++++ Data shown

(* ===== verification/Reservations.v ===== *)
(** * Reservations over the whole life of the jobs

    The coordinator as a transition system: the calls of the job, node and model
    routes, in any order and from anyone, and the other routes as far as they may touch what
    the jobs rely on.  What holds in every reachable database, and what happens
    to one job along a run. *)
From S2P Require Import Prelude Text Float64 Fixed Tier Policy Routing Billing Ledger Net AntiAbuse StandardData Hardware Fingerprint Store Envelope Api Snapshot Tables Lease Postings Complete Settled Requests Quotes Dispatch DispatchSpec JobOps RegulatedRoutes Admission RegulatedJobs NodeRequests Nodes Models Lifecycle Progress NodesSpec RegulatedSpec.

Local Open Scope string_scope.
Local Open Scope list_scope.
Local Open Scope Z_scope.

(** ** The transition system *)

Inductive Call : Type :=
| Create (tx : Tx) (new_id : Z) (principal : Principal) (connection : Connection)
    (request : CreateJobRequest)
| Claim (tx : Tx) (principal : Principal) (request : ClaimJobRequest)
| Renew (tx : Tx) (principal : Principal) (id node : Z)
| Fail (tx : Tx) (principal : Principal) (id : Z) (request : JobFailRequest)
| Cancel (tx : Tx) (principal : Principal) (id : Z)
| Get (tx : Tx) (principal : Principal) (id : Z)
| Complete (tx : Tx) (command : CompleteJob)
| Prepare (tx : Tx) (principal : Principal) (request : PrepareRegulatedJobRequest)
| Redeem (tx : Tx) (new_id : Z) (principal : Principal) (connection : Connection)
    (request : CreateRegulatedJobRequest)
| OfNode (call : NodeCall).

(** What the other routes leave alone: jobs, attempts, regulated routes and reservations. *)
Record elsewhere (st st' : State) : Prop := mkElsewhere {
  else_jobs : jobs st' = jobs st;
  else_attempts : attempts st' = attempts st;
  else_routes : regulated_routes (fleet st') = regulated_routes (fleet st);
  else_reserved u : reserved_of (books st') u = reserved_of (books st) u;
  else_books : books_ok (books st) → books_ok (books st');
}.

Section system.
Context `{SE : Serde, J : JobJson, C : Crypto, CL : Collation, RJ : RegulatedJson, PJ : ProfileJson}.
Context (cfg : Config) (asn_lookup : IpAddr → option Z) (trusted_proxy_ips : gset IpAddr).
Context (base64_standard_decode : string → option string) (uuid_parse : string → option Z).
Context (parse_envelope : string → option RegulatedEnvelope).
Context (encode_snapshot : JobBillingSnapshot → option string).

(** The database a call commits. *)
Definition commit (st : State) (c : Call) : State :=
  match c with
  | Create tx new_id principal connection request =>
    (create_job cfg asn_lookup trusted_proxy_ips base64_standard_decode uuid_parse st tx new_id
       principal connection request).2
  | Claim tx principal request => (claim_job cfg st tx principal request).2
  | Renew tx principal id node => (renew_job cfg st tx principal id node).2
  | Fail tx principal id request => (job_fail st tx principal id request).2
  | Cancel tx principal id => (cancel_timed_out_job st tx principal id).2
  | Get tx principal id => (get_job cfg st tx principal id).2
  | Complete tx command =>
    (complete_job parse_envelope encode_snapshot (standard_data_key cfg) st tx command).2
  | Prepare tx principal request => (prepare_regulated_job st tx principal request).2
  | Redeem tx new_id principal connection request =>
    (create_regulated_job cfg asn_lookup trusted_proxy_ips st tx new_id principal connection
       request).2
  | OfNode call => node_commit st call
  end.

Inductive step (st : State) : State → Prop :=
| step_call c : step st (commit st c)
| step_elsewhere st' : elsewhere st st' → step st st'.

(** A database without jobs or routes in which nobody has reserved anything. *)
Definition initial (st : State) : Prop :=
  jobs st = ∅ ∧ attempts st = ∅ ∧ regulated_routes (fleet st) = ∅ ∧ books_ok (books st) ∧ ∀ u, reserved_of (books st) u = 0.

Definition reachable (st : State) : Prop := ∃ st0, initial st0 ∧ rtc step st0 st.

Lemma commit_keeps st c : invariant st → keeps st (commit st c).
Proof.
  intros Hinv. destruct c; simpl.
  - destruct (create_job _ _ _ _ _ _ _ _ _ _ _) eqn:E. by eapply create_keeps.
  - destruct (claim_job _ _ _ _ _) eqn:E. by eapply claim_keeps.
  - destruct (renew_job _ _ _ _ _ _) eqn:E. by eapply renew_keeps.
  - destruct (job_fail _ _ _ _ _) eqn:E. by eapply fail_keeps.
  - destruct (cancel_timed_out_job _ _ _ _) eqn:E. by eapply cancel_keeps.
  - destruct (get_job _ _ _ _ _) eqn:E. by eapply get_keeps.
  - destruct (complete_job _ _ _ _ _ _) eqn:E. by eapply complete_keeps.
  - destruct (prepare_regulated_job _ _ _ _) eqn:E. by eapply prepare_keeps.
  - destruct (create_regulated_job _ _ _ _ _ _ _ _ _) eqn:E. by eapply create_regulated_keeps.
  - apply aside_keeps; [done|]. apply node_commit_evolves.
Qed.

Lemma step_keeps st st' : invariant st → step st st' → keeps st st'.
Proof.
  intros Hinv []; [by apply commit_keeps|]. destruct H.
  apply keeps_same; try done. apply else_books0, Hinv.
Qed.

Lemma steps_keep st st' : rtc step st st' → invariant st → keeps st st'.
Proof.
  induction 1 as [|st st1 st' Hs _ IH]; intros Hinv; [by apply keeps_refl|].
  pose proof (step_keeps _ _ Hinv Hs) as K. eapply keeps_trans; [exact K|]. apply IH, K.
Qed.

Lemma reachable_invariant st : reachable st → invariant st.
Proof.
  intros (st0 & (Hj & Ha & Hf & Hb & Hr) & Hs). apply (steps_keep st0); [done|].
  by apply invariant_initial.
Qed.

(** A row of an earlier database, later. *)
Lemma later st st' id j :
  invariant st → rtc step st st' → jobs st !! id = Some j →
  ∃ j', jobs st' !! id = Some j' ∧ progress j j'.
Proof. intros Hinv Hs Hj. by apply (keeps_jobs _ _ (steps_keep _ _ Hs Hinv)). Qed.

(** C2: in every database the routes can reach, what an account has reserved is
    exactly what its unfinished jobs reserved. No reservation leaks and none is
    released twice, whatever the jobs went through; so each unfinished job's
    price is covered by the spendable balance of its consumer, who can always
    pay it. *)
Theorem reservations_match_jobs st :
  reachable st →
  (∀ u, reserved_of (books st) u = reserved_total (jobs st) u)
  ∧ ∀ id j, jobs st !! id = Some j → unfinished (status j) = true →
      0 < reserved_cost_micro j ≤ spendable_of (books st) (user_id j).
Proof.
  intros Hinv%reachable_invariant. split; [apply Hinv|]. intros id j Hj Hu.
  destruct (inv_jobs _ Hinv id j Hj) as (Hpos & _). split; [done|].
  destruct (release_total st id j Hinv Hj Hu) as (st1 & H).
  unfold release_reservation in H. apply bind_Ok in H as (b & Hb & _).
  apply update_reserved_Ok in Hb as (a & Ha & Hg%Z.leb_le & _).
  destruct (inv_books _ Hinv) as (Hacc & _). destruct (Hacc _ _ Ha) as (_ & _ & Hres & _).
  unfold balance_of. rewrite Ha. simpl. lia.
Qed.

(** C11: the rows of jobs and attempts agree. A job has used at most the
    attempts it was allowed, numbered from 1, each bound to the device that
    claimed it; a job is leased exactly when an attempt is, which is its latest
    one, held by the node the job names; a waiting job has an attempt left, and
    only a succeeded one has a result. *)
Theorem job_rows_agree st id j :
  reachable st → jobs st !! id = Some j →
  0 ≤ attempt_count j ≤ max_attempts (submission j)
  ∧ (∀ n a, attempts st !! (id, n) = Some a →
       0 < n ≤ attempt_count j ∧ claim_device_binding_version a = Some 1
       ∧ is_Some (claim_device_key_id a) ∧ (attempt_status a = AttemptLeased → n = attempt_count j))
  ∧ (status j = Leased ↔ ∃ n a, attempts st !! (id, n) = Some a ∧ attempt_status a = AttemptLeased)
  ∧ (status j = Leased → ∃ a, attempts st !! (id, attempt_count j) = Some a
       ∧ attempt_status a = AttemptLeased ∧ leased_to_node_id j = Some (attempt_node a))
  ∧ (status j = Queued ∨ status j = Retry → attempt_count j < max_attempts (submission j))
  ∧ (is_Some (result_ciphertext j) → status j = Succeeded).
Proof.
  intros Hinv%reachable_invariant Hj.
  destruct (inv_jobs _ Hinv id j Hj) as (_ & Hc & _ & Ha & Hs & Hr).
  split; [done|]. split; [|split; [|split; [|split]]].
  - intros n a Hn. destruct (Ha n a Hn) as (? & [Hv Hk]%andb_true_iff & Hl).
    apply bool_decide_eq_true in Hv, Hk. split_and!; try done; try lia. 
    intros Hal. by destruct (Hl Hal) as (_ & ? & _).
  - split.
    + intros E. unfold status_wf in Hs. rewrite E in Hs. destruct Hs as (_ & _ & a & ? & ? & _).
      by exists (attempt_count j), a.
    + intros (n & a & Hn & Hl). by destruct (Ha n a Hn) as (_ & _ & [? _]).
  - intros E. unfold status_wf in Hs. by rewrite E in Hs; destruct Hs as (_ & _ & ?).
  - unfold status_wf in Hs. by intros [E|E]; rewrite E in Hs.
  - intros [x Hx]. destruct (decide (status j = Succeeded)) as [|Hn]; [done|].
    rewrite Hr in Hx; done.
Qed.

(** C8: a route is redeemed once. In every database the routes can reach, no two
    jobs came from the same regulated route; a job's route is consumed, names the
    job, and has the consumer, model, node, report, limits, tags, priority and
    price that the job has; and a route is consumed exactly when a job came from
    it. *)
Theorem route_redeemed_once st :
  reachable st →
  (∀ id id' j j' rt, jobs st !! id = Some j → jobs st !! id' = Some j' →
     regulated_route_id j = Some rt → regulated_route_id j' = Some rt → id = id')
  ∧ (∀ id j rt, jobs st !! id = Some j → regulated_route_id j = Some rt →
       ∃ r, regulated_routes (fleet st) !! rt = Some r ∧ redeemed id j r)
  ∧ ∀ rt r, regulated_routes (fleet st) !! rt = Some r →
      (route_status r = Consumed ↔ ∃ id j, route_job r = Some id ∧ jobs st !! id = Some j
                                     ∧ regulated_route_id j = Some rt).
Proof.
  intros [Hj Hc Hs _]%reachable_invariant%inv_routes. split_and!; [|done|].
  - intros id id' j j' rt H H' Hr Hr'. destruct (Hj _ _ _ H Hr) as (r & Hrt & [_ E _ _ _ _ _ _ _ _]).
    destruct (Hj _ _ _ H' Hr') as (r' & Hrt' & [_ E' _ _ _ _ _ _ _ _]). congruence.
  - intros rt r Hr. split.
    + intros [id E]%(Hs rt r Hr). destruct (Hc rt r id Hr E) as (_ & j & ? & ?). by exists id, j.
    + intros (id & _ & E & _). by destruct (Hc rt r id Hr E).
Qed.

(** How often a job changes its stage along a run. *)
Fixpoint moves (id : Z) (st : State) (run : list State) : Z :=
  match run with
  | [] => 0
  | st' :: run' =>
    (if bool_decide (stage <$> jobs st !! id = stage <$> jobs st' !! id) then 0 else 1)
    + moves id st' run'
  end.

Fixpoint run_of (st : State) (run : list State) : Prop :=
  match run with [] => True | st' :: run' => step st st' ∧ run_of st' run' end.

Lemma moves_bounded st id j run :
  invariant st → jobs st !! id = Some j → run_of st run → moves id st run ≤ rank j.
Proof.
  revert st j. induction run as [|st1 run IH]; intros st j Hinv Hj Hr; simpl.
  { eapply rank_nonneg, (inv_jobs _ Hinv id j Hj). }
  destruct Hr as [Hs Hr]. destruct (step_keeps _ _ Hinv Hs) as [Hinv1 Hk].
  destruct (Hk id j Hj) as (j1 & Hj1 & Hf & Hp & _). specialize (IH st1 j1 Hinv1 Hj1 Hr).
  rewrite Hj, Hj1. cbn [fmap option_fmap option_map].
  destruct Hp as [Es|Hlt].
  - rewrite bool_decide_true by congruence. rewrite <-(rank_stage j j1) by done. lia.
  - case_bool_decide; lia.
Qed.

(** C10: a job comes to an end. Along any run of calls, of any length, a job
    changes its stage at most twice for each attempt it has left and twice
    more; its row stays with the columns of its creation; and once it is
    finished, the row never changes again. *)
Theorem job_lifetime_bounded st id j run :
  reachable st → jobs st !! id = Some j → run_of st run →
  moves id st run ≤ 2 * (max_attempts (submission j) - attempt_count j) + 2
  ∧ ∀ st', st' ∈ run → ∃ j', jobs st' !! id = Some j' ∧ frozen j' = frozen j
      ∧ attempt_count j' ≤ max_attempts (submission j)
      ∧ (unfinished (status j) = false → j' = j).
Proof.
  intros Hinv%reachable_invariant Hj Hr. split.
  - etrans; [by eapply moves_bounded|]. destruct (inv_jobs _ Hinv id j Hj) as (_ & ? & _).
    unfold rank. repeat case_if; lia.
  - revert st j Hinv Hj Hr. induction run as [|st1 run IH]; intros st j Hinv Hj Hr st' Hin.
    { by apply elem_of_nil in Hin. }
    destruct Hr as [Hs Hr]. destruct (step_keeps _ _ Hinv Hs) as [Hinv1 Hk].
    destruct (Hk id j Hj) as (j1 & Hj1 & Hf & _ & He).
    pose proof (frozen_submission _ _ Hf) as Hsub. apply elem_of_cons in Hin as [->|Hin].
    + exists j1. split_and!; try done. destruct (inv_jobs _ Hinv1 id j1 Hj1) as (_ & ? & _).
      rewrite <-Hsub. lia.
    + destruct (IH st1 j1 Hinv1 Hj1 Hr st' Hin) as (j' & Hj' & Hf' & Hc' & He').
      exists j'. split_and!; [done|congruence|by rewrite <-Hsub|]. intros Hu.
      rewrite <-(He Hu). apply He'. by rewrite (He Hu).
Qed.
End system.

++++++++

• _How to complete this task_: For this exercise, please retype exactly the lines in the listing from the line with "more; its row" through its last line, both ends included.

• _Your solution_:
    more; its row stays with the columns of its creation; and once it is
    finished, the row never changes again. *)
Theorem job_lifetime_bounded st id j run :
  reachable st → jobs st !! id = Some j → run_of st run →
  moves id st run ≤ 2 * (max_attempts (submission j) - attempt_count j) + 2
  ∧ ∀ st', st' ∈ run → ∃ j', jobs st' !! id = Some j' ∧ frozen j' = frozen j
      ∧ attempt_count j' ≤ max_attempts (submission j)
      ∧ (unfinished (status j) = false → j' = j).
Proof.
  intros Hinv%reachable_invariant Hj Hr. split.
  - etrans; [by eapply moves_bounded|]. destruct (inv_jobs _ Hinv id j Hj) as (_ & ? & _).
    unfold rank. repeat case_if; lia.
  - revert st j Hinv Hj Hr. induction run as [|st1 run IH]; intros st j Hinv Hj Hr st' Hin.
    { by apply elem_of_nil in Hin. }
    destruct Hr as [Hs Hr]. destruct (step_keeps _ _ Hinv Hs) as [Hinv1 Hk].
    destruct (Hk id j Hj) as (j1 & Hj1 & Hf & _ & He).
    pose proof (frozen_submission _ _ Hf) as Hsub. apply elem_of_cons in Hin as [->|Hin].
    + exists j1. split_and!; try done. destruct (inv_jobs _ Hinv1 id j1 Hj1) as (_ & ? & _).
      rewrite <-Hsub. lia.
    + destruct (IH st1 j1 Hinv1 Hj1 Hr st' Hin) as (j' & Hj' & Hf' & Hc' & He').
      exists j'. split_and!; [done|congruence|by rewrite <-Hsub|]. intros Hu.
      rewrite <-(He Hu). apply He'. by rewrite (He Hu).
Qed.
End system.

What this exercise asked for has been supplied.